------ DATA
(** In the sample environment the controller succeeds on every text that
    is not blank. *)
Lemma page_env_extracts t h :
  Controller.blank (JStr t) = false ->
  exists result evs,
    Controller.extractRecipeFromText page_env (JStr t) h = (Return result, evs).
Proof.
  intros B. destruct t as [|c t]; [discriminate|].
  unfold Controller.extractRecipeFromText, bind at 1, call.
  rewrite B. vm_compute. eexists. eexists. reflexivity.
Qed.

Lemma length_limits_witness :
  Handler.handleApiGatewayEvent page_env long_text_event []
  = (Return (too_long page_env), [])
  /\ exists r evs,
       Handler.handleApiGatewayEvent page_env url_event [] = (Return r, evs)
       /\ statusCode r = 200%Z
       /\ (exists adapted,
             In (EvExtractRecipe
                   (JStr (firstn (Z.to_nat 50000) long_page)) adapted) evs)
       /\ (exists model answer,
             Demo.claude = Some model
             /\ In (EvBedrockSend (Bedrock.inferenceProfile page_env model)
                      (Bedrock.payload
                         (JStr (firstn (Z.to_nat 50000) long_page)))
                      answer) evs)
       /\ (exists profile raw,
             In (EvBedrockSend profile
                   (Bedrock.payload
                      (JStr (firstn (Z.to_nat 50000) long_page)))
                   (Return raw)) evs).
Proof.
  split.
  - apply (proj1 (length_limits page_env long_text_event []
                    (obj [ ("recipeText", JStr (repeat 97%N (Z.to_nat 50001))) ])
                    eq_refl)
             (repeat 97%N (Z.to_nat 50001)) eq_refl eq_refl).
    rewrite repeat_length. lia.
  - assert (L : (50000 < Z.of_nat (List.length
                                     (Webpage.extractTextFromHtml long_page)))%Z).
    { rewrite long_page_text. unfold long_page. rewrite repeat_length. lia. }
    destruct (proj2 (length_limits page_env url_event []
                       (obj [ ("url", str "https://example.org/salade") ])
                       eq_refl)
                long_page eq_refl eq_refl eq_refl L)
      as (_ & _ & Nb & Run).
    destruct (page_env_extracts _ ([] ++ [EvFetch
                (field (obj [ ("url", str "https://example.org/salade") ]) "url")
                (Return long_page)]) Nb) as (result & evs & R).
    destruct (Run _ _ R) as ((r & H & S) & Reach & Answered).
    exists r. eexists. split; [exact H|].
    split; [exact (proj2 (S result eq_refl))|].
    rewrite long_page_text in Reach, Answered.
    destruct (Reach Demo.claude eq_refl) as [[adapted I] Invoked].
    destruct (Invoked _ eq_refl) as [answer J].
    destruct (Answered result eq_refl) as (profile & raw & K).
    split; [exists adapted; right; exact I|].
    split; [eexists _, answer; split; [reflexivity | right; exact J]|].
    exists profile, raw. right. exact K.
Defined.

End LengthWitness.

(* ===================================================================== *)
(** ** The two failures of the backend on the direct-request path *)
(* ===================================================================== *)

Section BackendFailures.
Import Trace RecipeModel.
Variable env : Env.

(** What a path of the handler makes of the outcome of the controller:
    [viaUrl] tells the URL path, whose [catch] block answers 502 to the
    errors that mention a fetch or a timeout. *)
Definition answered (viaUrl : bool) (success : value -> response)
    (outcome : result value) (out : result response) : Prop :=
  match outcome with
  | Return result => out = Return (success result)
  | Throw e =>
      if viaUrl && (includes (err_message e) (js "fetch")
                    || includes (err_message e) (js "timeout"))
      then out = Return (errorResponse env (js "Failed to fetch webpage") 502
                           [err_message e])
      else out = Throw e
  end.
------------
An unaltered copy of the listing above must form the answer.

(** In the sample environment the controller succeeds on every text that
    is not blank. *)
Lemma page_env_extracts t h :
  Controller.blank (JStr t) = false ->
  exists result evs,
    Controller.extractRecipeFromText page_env (JStr t) h = (Return result, evs).
Proof.
  intros B. destruct t as [|c t]; [discriminate|].
  unfold Controller.extractRecipeFromText, bind at 1, call.
  rewrite B. vm_compute. eexists. eexists. reflexivity.
Qed.

Lemma length_limits_witness :
  Handler.handleApiGatewayEvent page_env long_text_event []
  = (Return (too_long page_env), [])
  /\ exists r evs,
       Handler.handleApiGatewayEvent page_env url_event [] = (Return r, evs)
       /\ statusCode r = 200%Z
       /\ (exists adapted,
             In (EvExtractRecipe
                   (JStr (firstn (Z.to_nat 50000) long_page)) adapted) evs)
       /\ (exists model answer,
             Demo.claude = Some model
             /\ In (EvBedrockSend (Bedrock.inferenceProfile page_env model)
                      (Bedrock.payload
                         (JStr (firstn (Z.to_nat 50000) long_page)))
                      answer) evs)
       /\ (exists profile raw,
             In (EvBedrockSend profile
                   (Bedrock.payload
                      (JStr (firstn (Z.to_nat 50000) long_page)))
                   (Return raw)) evs).
Proof.
  split.
  - apply (proj1 (length_limits page_env long_text_event []
                    (obj [ ("recipeText", JStr (repeat 97%N (Z.to_nat 50001))) ])
                    eq_refl)
             (repeat 97%N (Z.to_nat 50001)) eq_refl eq_refl).
    rewrite repeat_length. lia.
  - assert (L : (50000 < Z.of_nat (List.length
                                     (Webpage.extractTextFromHtml long_page)))%Z).
    { rewrite long_page_text. unfold long_page. rewrite repeat_length. lia. }
    destruct (proj2 (length_limits page_env url_event []
                       (obj [ ("url", str "https://example.org/salade") ])
                       eq_refl)
                long_page eq_refl eq_refl eq_refl L)
      as (_ & _ & Nb & Run).
    destruct (page_env_extracts _ ([] ++ [EvFetch
                (field (obj [ ("url", str "https://example.org/salade") ]) "url")
                (Return long_page)]) Nb) as (result & evs & R).
    destruct (Run _ _ R) as ((r & H & S) & Reach & Answered).
    exists r. eexists. split; [exact H|].
    split; [exact (proj2 (S result eq_refl))|].
    rewrite long_page_text in Reach, Answered.
    destruct (Reach Demo.claude eq_refl) as [[adapted I] Invoked].
    destruct (Invoked _ eq_refl) as [answer J].
    destruct (Answered result eq_refl) as (profile & raw & K).
    split; [exists adapted; right; exact I|].
    split; [eexists _, answer; split; [reflexivity | right; exact J]|].
    exists profile, raw. right. exact K.
Defined.

End LengthWitness.

(* ===================================================================== *)
(** ** The two failures of the backend on the direct-request path *)
(* ===================================================================== *)

Section BackendFailures.
Import Trace RecipeModel.
Variable env : Env.

(** What a path of the handler makes of the outcome of the controller:
    [viaUrl] tells the URL path, whose [catch] block answers 502 to the
    errors that mention a fetch or a timeout. *)
Definition answered (viaUrl : bool) (success : value -> response)
    (outcome : result value) (out : result response) : Prop :=
  match outcome with
  | Return result => out = Return (success result)
  | Throw e =>
      if viaUrl && (includes (err_message e) (js "fetch")
                    || includes (err_message e) (js "timeout"))
      then out = Return (errorResponse env (js "Failed to fetch webpage") 502
                           [err_message e])
      else out = Throw e
  end.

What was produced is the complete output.